DATASET EXTRACT:
»»
(** * Ticker resolver of [scripts/markets.py]

    A shallow embedding of [trova_prezzo_robusto] and of the [__main__]
    block that feeds it, together with the properties stated about them.

    Modelling choices.
    - Python [str] values are Rocq [string]s.  [upper] and [strip] are exact
      on ASCII text; bytes above 127 are left alone by [upper] and are never
      white space.
    - The quote provider ([yfinance]) is an external collaborator.  It is a
      record of three operations over an arbitrary provider state, each of
      which either returns or raises; the resolver runs in a small monad
      that threads the provider state, propagates exceptions and records
      every provider call together with its response.
    - Values found in the metadata dictionary are dynamically typed in the
      source: [info.get] hands back whatever the provider stored, and
      [.upper()] exists on [str] only.  [pyobj] keeps that distinction.
    - Every exception of the model derives from Python's [Exception]
      (asynchronous signals such as [KeyboardInterrupt] are not provider
      responses), so both [except:] and [except Exception] catch all of them.
    - Creating the browser-like [requests.Session] and the progress [print]
      are taken to succeed; they do not influence control flow or results
      and are left out. *)

From Stdlib Require Import String Ascii ZArith List Bool Lia.
From stdpp Require Import gmap strings.
Import ListNotations.

Local Open Scope string_scope.

(** ** Python strings *)

(** [str.upper] on ASCII letters. *)
Definition upper_char (c : ascii) : ascii :=
  let n := nat_of_ascii c in
  if (97 <=? n)%nat && (n <=? 122)%nat then ascii_of_nat (n - 32) else c.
««
Pull out each line of the records holding the string "resolver".

(** * Ticker resolver of [scripts/markets.py]
      which either returns or raises; the resolver runs in a small monad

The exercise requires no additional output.